Aus den Lokalchroniken geht hervor, daß der See vor der Zeit der Ming-Dynastie (1368–1644) 14.000 Quadratkilometer groß war. Damals gab es nur alle 83 Jahre eine Hochwasserkatastrophe. In der Ming-Zeit wurde die Fläche des Sees auf 6.200 Quadratkilometer reduziert. Es kam dann bereits alle 20 Jahre zu großen Überschwemmungen. 1949 betrug die Fläche des Sees; noch 4.350 Quadratkilometer, Anfang der 80er Jahre jedoch nur noch 2.740. Kam es ab dem 19. Jahrhundert bereits durchschnittlich alle fünf Jahre zu Hochwassern, so gab es in letzter Zeit fast jährlich große Überschwemmungen. In den vergangenen zehn Jahren gab es nur 1992 und 1994 keine Überschwemmungen, die wie in diesem Jahr als „Jahrhunderthochwasser“ bezeichnet werden.

Die Landgewinnung am Dongting ist kein Einzelfall. Ähnlich erging es auch dem Poyang-See zwischen Wuhan und Nanking, der auch als Auffangbecken für den in China „langer Fluß“ genannten Jangtse dient. Dongting und Poyang wurden immer wieder verkleinert, um Anbauflächen für die Landwirtschaft zu schaffen, die eine wachsende Bevölkerung ernähren muß. Gab es in der Provinz Hubei, die früher einer Seenplatte glich, in den 50er Jahren noch 1.332 Seen, sind es heute nur noch 843.

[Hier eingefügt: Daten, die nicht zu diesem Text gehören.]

(** Two encodes in a row, from [Run.up1]; two decodes in a row, from
    [down1]. *)
Definition encodes0 : list Call := [call_encode headers0; call_encode []].
Definition after_encodes0 : Mem * HPACKCodec :=
  Eval vm_compute in
    match run_calls Owning 0 (mem0, Run.up1) encodes0 with
    | Some st => st
    | None => (mem0, Run.up1)
    end.
Definition decodes0 : list Call :=
  [call_decode Run.block0 18; call_decode Run.short_block 2].
Definition after_decodes0 : Mem * HPACKCodec :=
  Eval vm_compute in
    match run_calls Owning 3 (mem1, down1) decodes0 with
    | Some st => st
    | None => (mem1, down1)
    end.


(** A store and a list whose names are in lower case already. *)
Definition mem_lower : Mem := ["accept"; "*/*"; "x-id"; "A1"]%string.
Definition headers_lower : list compress.Header :=
  [compress.mkHeader 0%nat 1%nat; compress.mkHeader 2%nat 3%nat].

(** An adapter on the engine of [BigEngine]. *)
Definition big_codec : @HPACKCodec BigEngine.engine :=
  @new_HPACKCodec BigEngine.engine UPSTREAM.

End Run2.

(* ------------------------------------------------------------------ *)
(** ** Arithmetic of the counters *)

Lemma to_uint32_range (z : Z) : 0 <= to_uint32 z < 2 ^ 32.
Proof. unfold to_uint32. apply Z.mod_pos_bound. lia. Qed.

Lemma to_uint32_small (z : Z) : 0 <= z < 2 ^ 32 -> to_uint32 z = z.
Proof. intros H. unfold to_uint32. now apply Z.mod_small. Qed.

Lemma to_uint32_size_t (z : Z) : to_uint32 (z mod 2 ^ 64) = to_uint32 z.
Proof.
  unfold to_uint32.
  apply Z.mod_mod_divide.
  exists (2 ^ 32). reflexivity.
Qed.

Lemma to_uint32_add_l (a b : Z) : to_uint32 (to_uint32 a + b) = to_uint32 (a + b).
Proof. unfold to_uint32. now rewrite Zplus_mod_idemp_l. Qed.

(** The update of the counter, as one reduction of the exact sum. *)
Lemma counter_update (u a b : Z) :
  to_uint32 (size_t_add u (size_t_add (size_t_add a b) 2))
  = to_uint32 (u + (a + b + 2)).
Proof.
  unfold size_t_add.
  rewrite to_uint32_size_t.
  unfold to_uint32.
  rewrite <- (Zplus_mod_idemp_r (((a + b) mod 2 ^ 64 + 2) mod 2 ^ 64) u).
  rewrite <- (Zplus_mod_idemp_r (a + b + 2) u).
  f_equal. f_equal.
  change (to_uint32 (((a + b) mod 2 ^ 64 + 2) mod 2 ^ 64) = to_uint32 (a + b + 2)).
  rewrite to_uint32_size_t.
  unfold to_uint32.
  rewrite <- (Zplus_mod_idemp_l ((a + b) mod 2 ^ 64) 2).
  rewrite <- (Zplus_mod_idemp_l (a + b) 2).
  f_equal. f_equal.
  apply (to_uint32_size_t (a + b)).
Qed.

„Entlang der Flüsse hat die Verminderung der Auen durch die Kanalisierung und in den Städten die zunehmende Versiegelung der Böden zum Anstieg der Fluten beigetragen“, sagt Wang. Zudem haben Abholzungen an den Berghängen an den Oberläufen der Flüsse die Wasserspeicherkapazität reduziert. 40 Prozent des Einzugsbebiets des Jangtse sind von Bodenerosion betroffen. Je mehr Schlamm sich im Flußbett ablagert, desto höher steigt die Flut. „In diesem Jahr ist der Regen nicht so stark wie bei der bisher schwersten Flut 1954, aber der Wasserstand ist bereits höher“, so Wang.

Auch die Instandhaltung der Deiche ist ein Problem. Waren zu Maos Zeiten dafür die Volkskommunen zuständig, so lassen sich seit der Privatisierung der Landwirtschaft Ende der 70er Jahre die Bauern nicht mehr einfach mobiliseren. Für die großen Flüsse ist Peking zuständig, für die kleinen die Lokalregierungen. Sie investieren jedoch lieber in die lokale Wirtschaft als in Hochwasserkontrolle und Deichbau. Gegenüber Medien in Hongkong beklagten sich Anwohner jüngst auch über Korruption und Zweckentfremdung der für die Instandhaltung vorgesehenen Mittel.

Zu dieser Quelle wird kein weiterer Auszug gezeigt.